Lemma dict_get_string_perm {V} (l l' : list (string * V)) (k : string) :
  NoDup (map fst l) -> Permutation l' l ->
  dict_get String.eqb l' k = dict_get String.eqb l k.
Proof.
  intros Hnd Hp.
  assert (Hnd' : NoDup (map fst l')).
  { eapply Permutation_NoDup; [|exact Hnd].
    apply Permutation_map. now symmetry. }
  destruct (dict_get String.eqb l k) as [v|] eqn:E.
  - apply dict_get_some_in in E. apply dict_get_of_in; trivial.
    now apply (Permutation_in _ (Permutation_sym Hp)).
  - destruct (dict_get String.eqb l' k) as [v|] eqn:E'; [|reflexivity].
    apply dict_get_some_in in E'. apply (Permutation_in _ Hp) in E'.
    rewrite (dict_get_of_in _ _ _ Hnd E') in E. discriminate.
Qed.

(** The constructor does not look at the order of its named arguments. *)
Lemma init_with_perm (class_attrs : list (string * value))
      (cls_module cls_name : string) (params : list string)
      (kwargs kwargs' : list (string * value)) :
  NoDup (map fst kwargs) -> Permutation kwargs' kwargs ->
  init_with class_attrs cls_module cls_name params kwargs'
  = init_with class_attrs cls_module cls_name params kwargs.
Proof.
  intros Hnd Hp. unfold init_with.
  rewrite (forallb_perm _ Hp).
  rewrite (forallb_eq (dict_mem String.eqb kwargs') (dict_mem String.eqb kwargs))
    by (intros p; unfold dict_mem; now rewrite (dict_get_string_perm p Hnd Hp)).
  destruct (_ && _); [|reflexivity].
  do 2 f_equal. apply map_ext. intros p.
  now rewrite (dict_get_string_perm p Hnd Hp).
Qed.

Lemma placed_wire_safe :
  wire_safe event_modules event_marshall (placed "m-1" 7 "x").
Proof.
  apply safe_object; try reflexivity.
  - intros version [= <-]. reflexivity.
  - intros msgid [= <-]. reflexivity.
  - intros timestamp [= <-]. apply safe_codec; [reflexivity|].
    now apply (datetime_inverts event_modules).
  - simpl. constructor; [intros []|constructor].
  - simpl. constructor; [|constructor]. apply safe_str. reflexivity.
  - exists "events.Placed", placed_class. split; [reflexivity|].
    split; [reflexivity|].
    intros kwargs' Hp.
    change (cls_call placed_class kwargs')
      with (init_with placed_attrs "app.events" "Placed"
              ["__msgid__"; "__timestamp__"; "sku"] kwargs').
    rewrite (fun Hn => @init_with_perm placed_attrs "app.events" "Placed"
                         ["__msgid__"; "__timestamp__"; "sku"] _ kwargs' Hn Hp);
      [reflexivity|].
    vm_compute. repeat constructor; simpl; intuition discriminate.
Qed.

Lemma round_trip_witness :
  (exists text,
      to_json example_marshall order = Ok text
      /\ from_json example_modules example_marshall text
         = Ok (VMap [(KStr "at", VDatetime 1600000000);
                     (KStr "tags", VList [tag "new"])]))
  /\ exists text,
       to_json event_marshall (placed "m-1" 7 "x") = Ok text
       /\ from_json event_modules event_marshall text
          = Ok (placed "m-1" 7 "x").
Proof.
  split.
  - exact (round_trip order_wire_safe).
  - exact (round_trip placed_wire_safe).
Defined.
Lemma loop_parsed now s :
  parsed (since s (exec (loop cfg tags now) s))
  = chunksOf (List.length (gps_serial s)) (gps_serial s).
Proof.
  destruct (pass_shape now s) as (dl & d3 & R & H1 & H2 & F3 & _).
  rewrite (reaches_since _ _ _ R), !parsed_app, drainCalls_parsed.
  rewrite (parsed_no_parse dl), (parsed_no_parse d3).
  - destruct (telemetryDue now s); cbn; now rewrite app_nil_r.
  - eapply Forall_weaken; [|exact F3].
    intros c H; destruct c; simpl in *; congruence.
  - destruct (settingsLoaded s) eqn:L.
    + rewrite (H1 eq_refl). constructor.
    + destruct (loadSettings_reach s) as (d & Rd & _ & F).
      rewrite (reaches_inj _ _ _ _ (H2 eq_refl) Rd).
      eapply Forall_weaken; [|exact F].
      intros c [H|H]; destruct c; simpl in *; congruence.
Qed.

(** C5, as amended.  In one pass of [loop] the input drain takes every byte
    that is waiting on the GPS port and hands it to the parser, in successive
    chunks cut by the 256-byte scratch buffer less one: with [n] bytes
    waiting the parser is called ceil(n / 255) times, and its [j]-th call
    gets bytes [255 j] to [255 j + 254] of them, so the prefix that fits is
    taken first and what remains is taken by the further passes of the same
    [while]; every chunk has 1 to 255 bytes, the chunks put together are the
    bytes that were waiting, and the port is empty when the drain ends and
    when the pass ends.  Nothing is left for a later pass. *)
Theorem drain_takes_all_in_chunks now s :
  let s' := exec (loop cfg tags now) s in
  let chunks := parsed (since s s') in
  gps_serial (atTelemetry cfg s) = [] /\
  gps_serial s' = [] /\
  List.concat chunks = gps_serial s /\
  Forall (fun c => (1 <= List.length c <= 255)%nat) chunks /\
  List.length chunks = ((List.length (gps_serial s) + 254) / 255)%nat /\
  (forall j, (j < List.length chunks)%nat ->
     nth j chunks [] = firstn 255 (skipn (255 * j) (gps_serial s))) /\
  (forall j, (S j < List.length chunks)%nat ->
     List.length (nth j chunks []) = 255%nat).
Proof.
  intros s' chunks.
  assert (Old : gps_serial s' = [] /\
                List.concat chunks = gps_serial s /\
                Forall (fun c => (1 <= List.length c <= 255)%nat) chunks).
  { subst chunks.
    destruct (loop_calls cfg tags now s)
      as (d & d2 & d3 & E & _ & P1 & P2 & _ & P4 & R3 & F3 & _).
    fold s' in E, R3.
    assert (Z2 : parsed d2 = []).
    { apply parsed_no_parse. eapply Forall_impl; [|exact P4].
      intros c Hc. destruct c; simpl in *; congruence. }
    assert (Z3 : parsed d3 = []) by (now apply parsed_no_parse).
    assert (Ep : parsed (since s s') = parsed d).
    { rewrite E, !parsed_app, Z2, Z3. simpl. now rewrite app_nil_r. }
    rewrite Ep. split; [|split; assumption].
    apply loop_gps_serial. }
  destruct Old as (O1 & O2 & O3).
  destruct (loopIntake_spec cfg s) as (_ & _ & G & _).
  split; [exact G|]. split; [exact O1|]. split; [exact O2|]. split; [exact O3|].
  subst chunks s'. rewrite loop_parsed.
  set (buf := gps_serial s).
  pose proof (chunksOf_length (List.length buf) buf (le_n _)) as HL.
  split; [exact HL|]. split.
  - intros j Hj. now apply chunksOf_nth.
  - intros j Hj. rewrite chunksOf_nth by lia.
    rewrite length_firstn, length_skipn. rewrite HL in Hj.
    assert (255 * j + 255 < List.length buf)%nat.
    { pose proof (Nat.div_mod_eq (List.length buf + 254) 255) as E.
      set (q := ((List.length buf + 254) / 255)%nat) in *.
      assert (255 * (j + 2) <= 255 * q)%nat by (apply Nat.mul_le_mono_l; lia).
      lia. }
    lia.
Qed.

========================================

Task description: Each line from the beginning of the listing up to the line where "NoDup (map fst kwargs)" appears needs to be given again exactly; please add nothing else.

Written reply:
Lemma dict_get_string_perm {V} (l l' : list (string * V)) (k : string) :
  NoDup (map fst l) -> Permutation l' l ->
  dict_get String.eqb l' k = dict_get String.eqb l k.
Proof.
  intros Hnd Hp.
  assert (Hnd' : NoDup (map fst l')).
  { eapply Permutation_NoDup; [|exact Hnd].
    apply Permutation_map. now symmetry. }
  destruct (dict_get String.eqb l k) as [v|] eqn:E.
  - apply dict_get_some_in in E. apply dict_get_of_in; trivial.
    now apply (Permutation_in _ (Permutation_sym Hp)).
  - destruct (dict_get String.eqb l' k) as [v|] eqn:E'; [|reflexivity].
    apply dict_get_some_in in E'. apply (Permutation_in _ Hp) in E'.
    rewrite (dict_get_of_in _ _ _ Hnd E') in E. discriminate.
Qed.

(** The constructor does not look at the order of its named arguments. *)
Lemma init_with_perm (class_attrs : list (string * value))
      (cls_module cls_name : string) (params : list string)
      (kwargs kwargs' : list (string * value)) :
  NoDup (map fst kwargs) -> Permutation kwargs' kwargs ->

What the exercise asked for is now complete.